Purification and sensor applications of an oxygen insensitive, thermophilic diaphorase

An intracellular diaphorase was isolated from a strain of Bacillus stearothermophilus (LLD-R, NCIMB 12403). The enzyme was extracted and purified to homogeneity by a combination of ion exchange, gel filtration and affinity chromatography in a 37% overall yield with a purification factor of 150. The molecular weight of the enzyme was found to be 30000 by gel filtration chromatography and was shown to be monomeric by gel electrophoresis. Using dichlorophenol as an electron acceptor the purified enzyme had a specific activity of 280 U mg−1; other electron acceptors included ferrocene carboxylic acid and hexacyanoferrate(III), but not dioxygen. In order to use the enzyme in an amperometric biosensor, optimal immobilisation conditions were investigated.
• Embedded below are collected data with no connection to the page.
(** * map_gen_golang: seeded gradient noise, height field and Poisson-disk sampler

    A shallow embedding of [perlin/perlin.go], [poi/poi.go] and the generation
    part of [main.go] ([clamp01], [updateImage] with its colours and markers,
    [triggerUpdate], and a run of [updateImage] beside the callbacks that
    assign the variables it reads).

    Numbers.  A Go [int]/[int64] is a [Z]; the programs here never leave the
    64-bit range on the rasters they are run on, and the only bit operation,
    [& 255] and [& 3], is [Z.land], which agrees with two's complement on
    negative operands.  A [float64] is modelled by the rational number it
    denotes, and [+ - * /] and the comparisons by exact rational arithmetic,
    with one exception: the sum [seaLevel+0.05] of poi.go, which decides
    between land and ocean, is rounded to binary64 as the machine rounds it
    ([round64]).  Elsewhere rounding error, infinities and NaN are outside the
    rational model.  The functions of Go's [math] package that are not
    rational ([Cos], [Sin], [Pow], [Hypot]) are parameters of the sections
    that use them.  The noise functions, the radius of line 56 of poi.go, the
    height of a pixel and [clamp01] are also given a second reading
    ([perlin64], [poi64], [main64]) in binary64 arithmetic, to run them bit
    for bit where rounding, an infinity or a NaN decides.

    Randomness.  [math/rand] is not part of the repository: a generator is any
    implementation of the interface [Rand] below, which records the documented
    results of [Intn], [Float64] and [Perm]. *)

From Stdlib Require Import ZArith QArith Qround Qabs Qpower Lia Lqa Permutation
  Floats.
From Stdlib Require Uint63.
From stdpp Require Import base option list gmap.

Local Open Scope Z_scope.

(** ** Numeric conversions *)

(** [math.Floor], whose result is an integer-valued float. *)
Definition math_Floor (q : Q) : Q := inject_Z (Qfloor q).

(** [math.Ceil]. *)
Definition math_Ceil (q : Q) : Q := inject_Z (Qceiling q).

(** [math.Round]: nearest integer, halves away from zero. *)
Definition math_Round (q : Q) : Q :=
  if Qle_bool 0 q then inject_Z (Qfloor (q + (1 # 2)))
  else inject_Z (Qceiling (q - (1 # 2))).

(** The conversion [int(f)] of a float: the fraction is discarded. *)
Definition int (q : Q) : Z := Z.quot (Qnum q) (Z.pos (Qden q)).

(** The conversion [float64(n)] of an integer. *)
Definition float64 (n : Z) : Q := inject_Z n.

(** [math.Sqrt2] and [math.Pi] as the float64 values they are rounded to. *)
Definition math_Sqrt2 : Q := 6369051672525773 # 4503599627370496.
Definition math_Pi : Q := 884279719003555 # 281474976710656.

(** *** Rounding to binary64

    The result of a float64 operation is the exact result rounded to the
    nearest binary64 value, ties to the even significand.  [round64] is that
    rounding on the rationals, for results below the overflow threshold
    [2^1024]: 53 significant bits, and multiples of [2^-1074] in the
    subnormal range. *)

(** Nearest integer, a tie going to the even one. *)
Definition roundEven (q : Q) : Z :=
  let f := Qfloor q in
  match Qcompare (q - inject_Z f) (1 # 2) with
  | Lt => f
  | Gt => f + 1
  | Eq => if Z.even f then f else f + 1
  end.

(** The exponent [l] with [2^l <= q < 2^(l+1)], for a positive [q]. *)
Definition ilog2 (q : Q) : Z :=
  let l := Z.log2 (Qnum q) - Z.log2 (Z.pos (Qden q)) in
  if Qle_bool (2 ^ l) q then l else l - 1.

(** The exponent of the unit in the last place of the binary64 values
    around [q]. *)
Definition ulpExp (q : Q) : Z := Z.max (ilog2 (Qabs q) - 52) (-1074).

Definition round64 (q : Q) : Q :=
  if Qeq_bool q 0 then 0%Q else
  let e := ulpExp q in
  let r := Qred (inject_Z (roundEven (Qabs q / 2 ^ e)) * 2 ^ e) in
  if Qle_bool 0 q then r else (- r)%Q.

(** The rational denoted by a finite binary64 value, to compare [round64]
    with the machine's operations. *)
Definition valueOf (f : float) : Q :=
  match Prim2SF f with
  | S754_finite s m e =>
      let v := (inject_Z (Z.pos m) * 2 ^ e)%Q in if s then (- v)%Q else v
  | _ => 0%Q
  end.

(** Outcome of a computation that may panic or, in the model, exhaust the
    fuel that bounds an unbounded [for] loop. *)
Inductive outcome (A : Type) : Type :=
  | Done (a : A)
  | Panic
  | OutOfFuel.
Arguments Done {A} a.
Arguments Panic {A}.
Arguments OutOfFuel {A}.

#[global] Instance outcome_bind : MBind outcome := fun A B f m =>
  match m with
  | Done a => f a
  | Panic => Panic
  | OutOfFuel => OutOfFuel
  end.

(** A failed index or allocation is a panic. *)
Definition orPanic {A : Type} (o : option A) : outcome A :=
  match o with
  | Some a => Done a
  | None => Panic
  end.

(** Slice indexing [s[i]]: outside [0, len(s)) the program panics. *)
Definition index {A : Type} (s : list A) (i : Z) : option A :=
  if decide (0 <= i) then s !! Z.to_nat i else None.

(** Slice assignment [s[i] = v]. *)
Definition store {A : Type} (s : list A) (i : Z) (v : A) : option (list A) :=
  if decide (0 <= i < Z.of_nat (length s)) then Some (<[Z.to_nat i := v]> s)
  else None.

(** ** The random generator interface ([math/rand]) *)

Class Rand (R : Type) : Type := {
  (** [rand.New(rand.NewSource(seed))] *)
  NewRand : Z -> R;
  (** [r.Intn(n)], for [0 < n] *)
  Intn : Z -> R -> Z * R;
  (** [r.Float64()] *)
  Float64 : R -> Q * R;
  (** [r.Perm(n)] *)
  Perm : Z -> R -> list Z * R;
  Intn_range : forall n r, 0 < n -> 0 <= fst (Intn n r) < n;
  Float64_range : forall r, (0 <= fst (Float64 r))%Q /\ (fst (Float64 r) < 1)%Q;
  Perm_permutation : forall n r, 0 <= n ->
    Permutation (fst (Perm n r)) (Z.of_nat <$> seq 0 (Z.to_nat n))
}.

(** ** perlin/perlin.go *)

Module perlin.

(** [type Perlin struct { p []int }] *)
Record Perlin : Type := mkPerlin { p : list Z }.

(** The loop of [NewPerlin]: [n] iterations are left, starting at [i]. *)
Fixpoint fill (base : list Z) (n : nat) (i : Z) (tbl : list Z) : option (list Z) :=
  match n with
  | O => Some tbl
  | S n' =>
      b ← index base i;
      tbl1 ← store tbl i b;
      b' ← index base i;
      tbl2 ← store tbl1 (256 + i) b';
      fill base n' (i + 1) tbl2
  end.

Definition NewPerlin `{Rand R} (seed : Z) : option Perlin :=
  let r : R := NewRand seed in
  let base := fst (Perm 256 r) in
  mkPerlin <$> fill base 256 0 (replicate 512 0).

Definition fade (t : Q) : Q := (t * t * t * (t * (t * 6 - 15) + 10))%Q.

Definition lerp (t a b : Q) : Q := (a + t * (b - a))%Q.

Definition grad (hash : Z) (x y : Q) : Q :=
  match Z.land hash 3 with
  | 0 => (x + y)%Q
  | 1 => (- x + y)%Q
  | 2 => (x - y)%Q
  | _ => (- x - y)%Q
  end.

Definition Noise2DRaw (P : Perlin) (x y freq : Q) : option Q :=
  let xf := (x * freq)%Q in
  let yf := (y * freq)%Q in
  let xi := Z.land (int (math_Floor xf)) 255 in
  let yi := Z.land (int (math_Floor yf)) 255 in
  let xf := (xf - math_Floor xf)%Q in
  let yf := (yf - math_Floor yf)%Q in
  let u := fade xf in
  let v := fade yf in
  aa ← (a ← index (p P) xi; index (p P) (a + yi));
  ab ← (a ← index (p P) xi; index (p P) (a + yi + 1));
  ba ← (b ← index (p P) (xi + 1); index (p P) (b + yi));
  bb ← (b ← index (p P) (xi + 1); index (p P) (b + yi + 1));
  let x1 := lerp u (grad aa xf yf) (grad ba (xf - 1) yf) in
  let x2 := lerp u (grad ab xf (yf - 1)) (grad bb (xf - 1) (yf - 1)) in
  Some (lerp v x1 x2).

Definition Noise2D (P : Perlin) (x y freq : Q) : option Q :=
  raw ← Noise2DRaw P x y freq; Some ((raw + 1) * (1 # 2))%Q.

(** The loop of [FBM2DRaw] with [n] iterations left; it returns the final
    [total] and [maxAmp]. *)
Fixpoint fbmLoop (P : Perlin) (x y persistence lacunarity : Q) (n : nat)
    (total amplitude frequency maxAmp : Q) : option (Q * Q) :=
  match n with
  | O => Some (total, maxAmp)
  | S n' =>
      v ← Noise2DRaw P x y frequency;
      fbmLoop P x y persistence lacunarity n'
        (total + v * amplitude)%Q (amplitude * persistence)%Q
        (frequency * lacunarity)%Q (maxAmp + amplitude)%Q
  end.

Definition FBM2DRaw (P : Perlin) (x y baseFreq : Q) (octaves : Z)
    (persistence lacunarity : Q) : option Q :=
  '(total, maxAmp) ← fbmLoop P x y persistence lacunarity (Z.to_nat octaves)
                        0 1 baseFreq 0;
  if Qeq_bool maxAmp 0 then Some 0%Q else Some (total / maxAmp)%Q.

Definition FBM2D (P : Perlin) (x y baseFreq octaves persistence lacunarity : Q)
    : option Q :=
  let octs := int octaves in
  raw ← FBM2DRaw P x y baseFreq octs persistence lacunarity;
  Some ((raw + 1) * (1 # 2))%Q.

Definition NoiseFlow (P : Perlin) (x y freq : Q) : option (Q * Q) :=
  xFlow ← Noise2DRaw P x y freq;
  yFlow ← Noise2DRaw P (x + 100) (y + 100) freq;
  Some (xFlow, yFlow).

End perlin.

(** ** perlin/perlin.go in binary64 arithmetic

    The same functions with [float64] read as Rocq's primitive binary64
    floats, whose [+ - * /] round to nearest, ties to even, as Go's do. *)

Module perlin64.

(** The greatest integer not above a finite float. *)
Definition floorZ (f : float) : Z :=
  match Prim2SF f with
  | S754_finite s m e =>
      if 0 <=? e then (if s then - (Z.pos m * 2 ^ e) else Z.pos m * 2 ^ e)
      else if s then - ((Z.pos m + 2 ^ (- e) - 1) / 2 ^ (- e))
      else Z.pos m / 2 ^ (- e)
  | _ => 0
  end.

(** [float64(n)], for an integer of magnitude below [2^63]. *)
Definition ofZ (z : Z) : float :=
  if z <? 0 then PrimFloat.opp (PrimFloat.of_uint63 (Uint63.of_Z (- z)))
  else PrimFloat.of_uint63 (Uint63.of_Z z).

(** [math.Floor]: a float that has no fraction bits, a zero, an infinity and
    NaN are returned as they are. *)
Definition math_Floor (f : float) : float :=
  match Prim2SF f with
  | S754_finite _ _ e => if 0 <=? e then f else ofZ (floorZ f)
  | _ => f
  end.

(** The conversion [int(f)]: the fraction is discarded.  Go leaves the result
    for an infinity, NaN or a value outside the range of [int] to the
    implementation; here the first two convert to 0. *)
Definition int (f : float) : Z :=
  match Prim2SF f with
  | S754_finite s m e =>
      let a := if 0 <=? e then Z.pos m * 2 ^ e else Z.pos m / 2 ^ (- e) in
      if s then - a else a
  | _ => 0
  end.

Definition fade (t : float) : float :=
  (t * t * t * (t * (t * 6 - 15) + 10))%float.

Definition lerp (t a b : float) : float := (a + t * (b - a))%float.

Definition grad (hash : Z) (x y : float) : float :=
  match Z.land hash 3 with
  | 0 => (x + y)%float
  | 1 => (- x + y)%float
  | 2 => (x - y)%float
  | _ => (- x - y)%float
  end.

Definition Noise2DRaw (P : perlin.Perlin) (x y freq : float) : option float :=
  let xf := (x * freq)%float in
  let yf := (y * freq)%float in
  let xi := Z.land (int (math_Floor xf)) 255 in
  let yi := Z.land (int (math_Floor yf)) 255 in
  let xf := (xf - math_Floor xf)%float in
  let yf := (yf - math_Floor yf)%float in
  let u := fade xf in
  let v := fade yf in
  aa ← (a ← index (perlin.p P) xi; index (perlin.p P) (a + yi));
  ab ← (a ← index (perlin.p P) xi; index (perlin.p P) (a + yi + 1));
  ba ← (b ← index (perlin.p P) (xi + 1); index (perlin.p P) (b + yi));
  bb ← (b ← index (perlin.p P) (xi + 1); index (perlin.p P) (b + yi + 1));
  let x1 := lerp u (grad aa xf yf) (grad ba (xf - 1) yf) in
  let x2 := lerp u (grad ab xf (yf - 1)) (grad bb (xf - 1) (yf - 1)) in
  Some (lerp v x1 x2).

Fixpoint fbmLoop (P : perlin.Perlin) (x y persistence lacunarity : float)
    (n : nat) (total amplitude frequency maxAmp : float) : option (float * float) :=
  match n with
  | O => Some (total, maxAmp)
  | S n' =>
      v ← Noise2DRaw P x y frequency;
      fbmLoop P x y persistence lacunarity n'
        (total + v * amplitude)%float (amplitude * persistence)%float
        (frequency * lacunarity)%float (maxAmp + amplitude)%float
  end.

Definition FBM2DRaw (P : perlin.Perlin) (x y baseFreq : float) (octaves : Z)
    (persistence lacunarity : float) : option float :=
  '(total, maxAmp) ← fbmLoop P x y persistence lacunarity (Z.to_nat octaves)
                        0 1 baseFreq 0;
  if PrimFloat.eqb maxAmp 0 then Some 0%float else Some (total / maxAmp)%float.

Definition NoiseFlow (P : perlin.Perlin) (x y freq : float)
    : option (float * float) :=
  xFlow ← Noise2DRaw P x y freq;
  yFlow ← Noise2DRaw P (x + 100)%float (y + 100)%float freq;
  Some (xFlow, yFlow).

End perlin64.

(** ** poi/poi.go *)

Module poi.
Immobilon affinity membrane was found to give the best performance in terms of current sensitivity, analytical range (1 × 10−7 to 1 × 10−3 mol l−1 for NADH) and 3σ limit of detection (LoD) (5 × 10−8 mol l−1 NADH). Co-immobilisation of the diaphorase with different dehydrogenases resulted in amperometric sensors for glucose (LoD 5 × 10−7 mol l−1), ethanol (LoD 1 × 10−6 mol l−1), lactate (LoD 1 × 10−6 mol l−1) and β-hydroxybutyrate (LoD 5 × 10−7 mol l−1).